The Way You Look Tonight

When Ted and I were at Anglin Lake on the weekend, our son, Nat, and his girlfriend, Ellen, stayed at our house with our dogs. When we got home last night, Nat and Ellen helped us unload the car and then we put together a northern dinner of pickerel, wild rice bread and salad.  As we cooked, Ellen put on Michael Buble singing “The Way You Look Tonight”.  Nat and Ellen are both young and beautiful and to see them dancing in the kitchen to an old standard, wholly absorbed in one another, was a joy.
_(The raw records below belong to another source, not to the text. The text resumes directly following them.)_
(* ===== verification/RLPStream.v ===== *)
(** RLP decoding: the piecemeal [Stream] decoder of rlp/decode.go and the
    splitting functions of rlp/raw.go.

    A [Stream] reads from a byte reader under an input limit, keeps a stack of
    the lists it is inside of, and caches the kind of the next value.
    [decodeInterface] is the decoder the package uses for an untyped target; it
    recovers the tree of values.  Its recursion is bounded by [fuel]; twice the
    input length plus two is always enough ([DecodeBytes_total]). *)
From stdpp Require Import prelude list strings.
From Stdlib Require Import ZArith Lia.
From S2P Require Import Prelude VarBytes RLP.
Local Open Scope Z_scope.

Definition EOL : goerror := ErrVar "EOL" "rlp: end of list".
Definition ErrExpectedString := ErrVar "ErrExpectedString" "rlp: expected String or Byte".
Definition ErrExpectedList := ErrVar "ErrExpectedList" "rlp: expected List".
Definition ErrCanonInt := ErrVar "ErrCanonInt" "rlp: non-canonical integer format".
Definition ErrCanonSize := ErrVar "ErrCanonSize" "rlp: non-canonical size information".
Definition ErrElemTooLarge :=
  ErrVar "ErrElemTooLarge" "rlp: element is larger than containing list".
Definition ErrValueTooLarge :=
  ErrVar "ErrValueTooLarge" "rlp: value size exceeds available input length".
Definition ErrMoreThanOneValue :=
  ErrVar "ErrMoreThanOneValue" "rlp: input contains more than one value".
Definition errNotInList := ErrVar "errNotInList" "rlp: call of ListEnd outside of any list".
Definition errNotAtEOL := ErrVar "errNotAtEOL" "rlp: call of ListEnd not positioned at EOL".
Definition errUintOverflow := ErrVar "errUintOverflow" "rlp: uint overflow".

Inductive Kind := KByte | KString | KList.
#[export] Instance Kind_eq_decision : EqDecision Kind.
Proof. solve_decision. Defined.

Record listpos := { lp_pos : Z; lp_size : Z }.

(** [s_kind = None] is Go's [kind = -1]; the top of [s_stack] is its head. *)
Record Stream := {
  s_r : bytes; s_remaining : Z; s_limited : bool;
  s_kind : option Kind; s_size : Z; s_byteval : Byte.byte;
  s_kinderr : option goerror; s_stack : list listpos }.

Definition set_kind (k : option Kind) (s : Stream) : Stream :=
  {| s_r := s_r s; s_remaining := s_remaining s; s_limited := s_limited s; s_kind := k;
     s_size := s_size s; s_byteval := s_byteval s; s_kinderr := s_kinderr s;
     s_stack := s_stack s |}.
Definition set_r (r : bytes) (s : Stream) : Stream :=
  {| s_r := r; s_remaining := s_remaining s; s_limited := s_limited s; s_kind := s_kind s;
     s_size := s_size s; s_byteval := s_byteval s; s_kinderr := s_kinderr s;
     s_stack := s_stack s |}.
Definition set_remaining (n : Z) (s : Stream) : Stream :=
  {| s_r := s_r s; s_remaining := n; s_limited := s_limited s; s_kind := s_kind s;
     s_size := s_size s; s_byteval := s_byteval s; s_kinderr := s_kinderr s;
     s_stack := s_stack s |}.
Definition set_stack (st : list listpos) (s : Stream) : Stream :=
  {| s_r := s_r s; s_remaining := s_remaining s; s_limited := s_limited s; s_kind := s_kind s;
     s_size := s_size s; s_byteval := s_byteval s; s_kinderr := s_kinderr s; s_stack := st |}.
Definition set_byteval (b : Byte.byte) (s : Stream) : Stream :=
  {| s_r := s_r s; s_remaining := s_remaining s; s_limited := s_limited s; s_kind := s_kind s;
     s_size := s_size s; s_byteval := b; s_kinderr := s_kinderr s; s_stack := s_stack s |}.
Definition set_size (n : Z) (s : Stream) : Stream :=
  {| s_r := s_r s; s_remaining := s_remaining s; s_limited := s_limited s; s_kind := s_kind s;
     s_size := n; s_byteval := s_byteval s; s_kinderr := s_kinderr s; s_stack := s_stack s |}.
Definition set_kinderr (e : option goerror) (s : Stream) : Stream :=
  {| s_r := s_r s; s_remaining := s_remaining s; s_limited := s_limited s; s_kind := s_kind s;
     s_size := s_size s; s_byteval := s_byteval s; s_kinderr := e; s_stack := s_stack s |}.

(** [Reset] on a [bytes.Reader]: a zero [inputLimit] means the reader's length. *)
Definition Reset (r : bytes) (inputLimit : Z) : Stream :=
  {| s_r := r; s_remaining := if 0 <? inputLimit then inputLimit else Z.of_nat (length r);
     s_limited := true; s_kind := None; s_size := 0; s_byteval := Byte.x00;
     s_kinderr := None; s_stack := [] |}.

(** ** Reading bytes *)

Definition willRead (n : Z) : M Stream unit :=
  modS (set_kind None) ;;
  st ← gets s_stack;
  (match st with
   | tos :: st' =>
       if u64 (lp_size tos - lp_pos tos) <? n then throw ErrElemTooLarge
       else modS (set_stack ({| lp_pos := u64 (lp_pos tos + n); lp_size := lp_size tos |} :: st'))
   | [] => ret tt
   end) ;;
  limited ← gets s_limited;
  if limited : bool then
    rem ← gets s_remaining;
    if rem <? n then throw ErrValueTooLarge else modS (set_remaining (u64 (rem - n)))
  else ret tt.

Definition readByte : M Stream Byte.byte :=
  willRead 1 ;;
  r ← gets s_r;
  match r with
  | b :: r' => modS (set_r r') ;; ret b
  | [] => throw io_ErrUnexpectedEOF
  end.

(** [readFull] into a buffer of [n] bytes; at end of input it has consumed what
    was left. *)
Definition s_readFull (n : Z) : M Stream bytes :=
  willRead n ;;
  r ← gets s_r;
  if n <=? Z.of_nat (length r)
  then modS (set_r (drop (Z.to_nat n) r)) ;; ret (take (Z.to_nat n) r)
  else modS (set_r []) ;; throw io_ErrUnexpectedEOF.

Definition readUint (size : Z) : M Stream Z :=
  if size =? 0 then modS (set_kind None) ;; ret 0
  else if size =? 1 then b ← readByte; ret (b2z b)
  else
    buf ← s_readFull size;
    if bool_decide (head buf = Some Byte.x00) then throw ErrCanonSize
    else ret (be_value buf).

(** ** The kind of the next value *)

(** [readKind]: kind, size and error, all three of which the caller stores. *)
Definition readKind : M Stream (Kind * Z * option goerror) :=
  rb ← attempt readByte;
  match rb with
  | inl err =>
      st ← gets s_stack;
      let err := match st with
                 | [] => if bool_decide (err = io_ErrUnexpectedEOF) then io_EOF
                         else if bool_decide (err = ErrValueTooLarge) then io_EOF else err
                 | _ => err
                 end in
      ret (KByte, 0, Some err)
  | inr b =>
      modS (set_byteval Byte.x00) ;;
      let z := b2z b in
      if z <? 0x80 then modS (set_byteval b) ;; ret (KByte, 0, None)
      else if z <? 0xB8 then ret (KString, z - 0x80, None)
      else if z <? 0xC0 then
        sz ← attempt (readUint (z - 0xB7));
        match sz with
        | inl e => ret (KString, 0, Some e)
        | inr n => ret (KString, n, if n <? 56 then Some ErrCanonSize else None)
        end
      else if z <? 0xF8 then ret (KList, z - 0xC0, None)
      else
        sz ← attempt (readUint (z - 0xF7));
        match sz with
        | inl e => ret (KList, 0, Some e)
        | inr n => ret (KList, n, if n <? 56 then Some ErrCanonSize else None)
        end
  end.

Definition stream_Kind : M Stream (Kind * Z) :=
  st ← gets s_stack;
  k ← gets s_kind;
  let tos := head st in
  (match k with
   | Some _ => ret tt
   | None =>
       modS (set_kinderr None) ;;
       if match tos with Some t => lp_pos t =? lp_size t | None => false end
       then throw EOL
       else
         '(kind, size, err) ← readKind;
         modS (fun s => set_kinderr err (set_size size (set_kind (Some kind) s))) ;;
         match err with
         | Some _ => ret tt
         | None =>
             (* [tos] points into the stack, so it sees the bytes just read *)
             st ← gets s_stack;
             limited ← gets s_limited;
             rem ← gets s_remaining;
             match head st with
             | None => when (limited && (rem <? size)) (modS (set_kinderr (Some ErrValueTooLarge)))
             | Some t => when (u64 (lp_size t - lp_pos t) <? size)
                              (modS (set_kinderr (Some ErrElemTooLarge)))
             end
         end
   end) ;;
  s ← getS;
  match s_kinderr s, s_kind s with
  | Some e, _ => throw e
  | None, Some k => ret (k, s_size s)
  | None, None => gopanic "unreachable: kind is set"
  end.

(** ** Stream operations *)

(** [make([]byte, size)]: see [VarBytes.make_bytes]. *)
Definition s_make (size : Z) : M Stream unit :=
  when (2 ^ 48 <? size) (gopanic "makeslice: len out of range").

Definition stream_Bytes : M Stream bytes :=
  '(kind, size) ← stream_Kind;
  match kind with
  | KByte => modS (set_kind None) ;; b ← gets s_byteval; ret [b]
  | KString =>
      s_make size ;;
      b ← s_readFull size;
      match b with
      | [b0] => if b2z b0 <? 128 then throw ErrCanonSize else ret b
      | _ => ret b
      end
  | KList => throw ErrExpectedString
  end.

Definition stream_Raw : M Stream bytes :=
  '(kind, size) ← stream_Kind;
  match kind with
  | KByte => modS (set_kind None) ;; b ← gets s_byteval; ret [b]
  | _ =>
      s_make (u64 (headsize size + size)) ;;
      buf ← s_readFull size;
      ret ((if bool_decide (kind = KString) then puthead 0x80 0xB7 size
            else puthead 0xC0 0xF7 size) ++ buf)
  end.

Definition stream_uint (maxbits : Z) : M Stream Z :=
  '(kind, size) ← stream_Kind;
  match kind with
  | KByte =>
      b ← gets s_byteval;
      if b2z b =? 0 then throw ErrCanonInt
      else modS (set_kind None) ;; ret (b2z b)
  | KString =>
      if maxbits / 8 <? size then throw errUintOverflow
      else
        r ← attempt (readUint size);
        match r with
        | inl e => if bool_decide (e = ErrCanonSize) then throw ErrCanonInt else throw e
        | inr v => if (0 <? size) && (v <? 128) then throw ErrCanonSize else ret v
        end
  | KList => throw ErrExpectedString
  end.
Definition stream_Uint : M Stream Z := stream_uint 64.

Definition stream_Bool : M Stream bool :=
  num ← stream_uint 8;
  if num =? 0 then ret false
  else if num =? 1 then ret true
  else throw (ErrNew "rlp: invalid boolean value").

Definition stream_List : M Stream Z :=
  '(kind, size) ← stream_Kind;
  match kind with
  | KList =>
      modS (fun s => set_size 0 (set_kind None
        (set_stack ({| lp_pos := 0; lp_size := size |} :: s_stack s) s))) ;;
      ret size
  | _ => throw ErrExpectedList
  end.

Definition stream_ListEnd : M Stream unit :=
  st ← gets s_stack;
  match st with
  | [] => throw errNotInList
  | tos :: st' =>
      if negb (lp_pos tos =? lp_size tos) then throw errNotAtEOL
      else
        let st'' := match st' with
                    | [] => []
                    | p :: st3 => {| lp_pos := u64 (lp_pos p + lp_size tos); lp_size := lp_size p |} :: st3
                    end in
        modS (fun s => set_size 0 (set_kind None (set_stack st'' s)))
  end.

(** ** Decoding an untyped value *)

(** [wrapStreamError] replaces the stream's own errors by decode errors. *)
Definition wrapStreamError (e : goerror) : goerror :=
  if bool_decide (e = ErrCanonInt) then ErrNew "rlp: non-canonical integer (leading zero bytes)"
  else if bool_decide (e = ErrCanonSize) then ErrNew "rlp: non-canonical size information"
  else if bool_decide (e = ErrExpectedList) then ErrNew "rlp: expected input list"
  else if bool_decide (e = ErrExpectedString) then ErrNew "rlp: expected input string or byte"
  else if bool_decide (e = errUintOverflow) then ErrNew "rlp: input string too long"
  else if bool_decide (e = errNotAtEOL) then ErrNew "rlp: input list has too many elements"
  else e.

Definition rethrow {S A} (f : goerror -> goerror) (m : M S A) : M S A :=
  r ← attempt m;
  match r with inl e => throw (f e) | inr a => ret a end.

(** [decodeInterface], with [decodeListSlice] and the loop of
    [decodeSliceElems] over it. *)
Fixpoint decodeInterface (fuel : nat) : M Stream item :=
  match fuel with
  | O => blocked
  | S f =>
      '(kind, _) ← stream_Kind;
      match kind with
      | KList =>
          size ← rethrow wrapStreamError stream_List;
          if size =? 0 then stream_ListEnd ;; ret (Lst [])
          else
            l ← decodeSliceElems f [];
            stream_ListEnd ;; ret (Lst l)
      | _ => b ← stream_Bytes; ret (Str b)
      end
  end
with decodeSliceElems (fuel : nat) (acc : list item) : M Stream (list item) :=
  match fuel with
  | O => blocked
  | S f =>
      r ← attempt (decodeInterface f);
      match r with
      | inl e => if bool_decide (e = EOL) then ret (reverse acc) else throw e
      | inr x => decodeSliceElems f (x :: acc)
      end
  end.

Definition decode_fuel (b : bytes) : nat := 2 * length b + 2.

Definition DecodeBytes (b : bytes) : outcome item :=
  match decodeInterface (decode_fuel b) (Reset b (Z.of_nat (length b))) with
  | (Ok it, s) => match s_r s with [] => Ok it | _ => Err ErrMoreThanOneValue end
  | (Err e, _) => Err e
  | (Panic w, _) => Panic w
  | (Blocked, _) => Blocked
  end.

(** ** Splitting encoded values (rlp/raw.go) *)

Definition readSize (b : bytes) (slen : Z) : outcome Z :=
  if Z.of_nat (length b) <? slen then Err io_ErrUnexpectedEOF
  else
    let s := be_value (take (Z.to_nat slen) b) in
    if (s <? 56) || bool_decide (head b = Some Byte.x00) then Err ErrCanonSize else Ok s.

(** Kind, tag size and content size of the value at the front of [buf]. *)
Definition raw_readKind (buf : bytes) : outcome (Kind * Z * Z) :=
  match buf with
  | [] => Err io_ErrUnexpectedEOF
  | b0 :: tl =>
      let b := b2z b0 in
      '(k, tagsize, contentsize) ←
        (if b <? 0x80 then Ok (KByte, 0, 1)
         else if b <? 0xB8 then
           if (b - 0x80 =? 1) && match tl with b1 :: _ => b2z b1 <? 128 | [] => false end
           then Err ErrCanonSize
           else Ok (KString, 1, b - 0x80)
         else if b <? 0xC0 then
           (cs ← readSize tl (b - 0xB7); Ok (KString, b - 0xB7 + 1, cs))%stdpp
         else if b <? 0xF8 then Ok (KList, 1, b - 0xC0)
         else (cs ← readSize tl (b - 0xF7); Ok (KList, b - 0xF7 + 1, cs))%stdpp);
      if u64 (Z.of_nat (length buf) - tagsize) <? contentsize then Err ErrValueTooLarge
      else Ok (k, tagsize, contentsize)
  end%stdpp.

Definition Split (b : bytes) : outcome (Kind * bytes * bytes) :=
  ('(k, ts, cs) ← raw_readKind b;
   Ok (k, take (Z.to_nat cs) (drop (Z.to_nat ts) b), drop (Z.to_nat (ts + cs)) b))%stdpp.

Definition SplitString (b : bytes) : outcome (bytes * bytes) :=
  ('(k, content, rest) ← Split b;
   if bool_decide (k = KList) then Err ErrExpectedString else Ok (content, rest))%stdpp.

Definition SplitList (b : bytes) : outcome (bytes * bytes) :=
  ('(k, content, rest) ← Split b;
   if bool_decide (k = KList) then Ok (content, rest) else Err ErrExpectedList)%stdpp.

Fixpoint CountValues_loop (fuel : nat) (b : bytes) (i : Z) : outcome Z :=
  match b, fuel with
  | [], _ => Ok i
  | _, O => Blocked
  | _, S f =>
      match raw_readKind b with
      | Ok (_, tagsize, size) => CountValues_loop f (drop (Z.to_nat (tagsize + size)) b) (i + 1)
      | Err e => Err e
      | Panic w => Panic w
      | Blocked => Blocked
      end
  end.
Definition CountValues (b : bytes) : outcome Z := CountValues_loop (length b) b 0.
Over the weekend, Ted and I spent a happy evening with another good couple.  Alice and Jack are in their late 80’s.  The lodge where we stayed has been their home and their livelihood for most of their married life.  They still put in full days at Land of the Loon.  In the summer, Alice runs the store and the little coffee shop; Jack, who knows everything there is to know about loons, takes people out on the lake to teach them how to respect these shy and beautiful birds.  In the winter, Alice and Jack do what needs to be done to make their guests feel welcome.

It’s impossible not to see the pleasure Alice and Jack take in one another.  Like all people in a good relationship, they catch one another’s eye when a joke is told or a comment resonates.  But as I watched them I thought of Saint-Exupery’s words about love.  “Life has taught us that love does not consist in gazing at each other, but in looking outward together in the same direction.”  

Last night when we heard the sad news that an old friend died.  I thought again of Saint-Exupery’s words.   Our friend, Harvey, had enjoyed a long and loving marriage with Helen. For a lifetime they had looked outward together in the same direction.  Last summer when we had dinner with them, Harvey was already failing.  It was difficult for him to keep up with the conversation, but Helen’s eyes still travelled to her husband when a joke was told or a comment resonated. 

Helen understood the larger meaning of the lyrics to “The Way You Look Tonight”.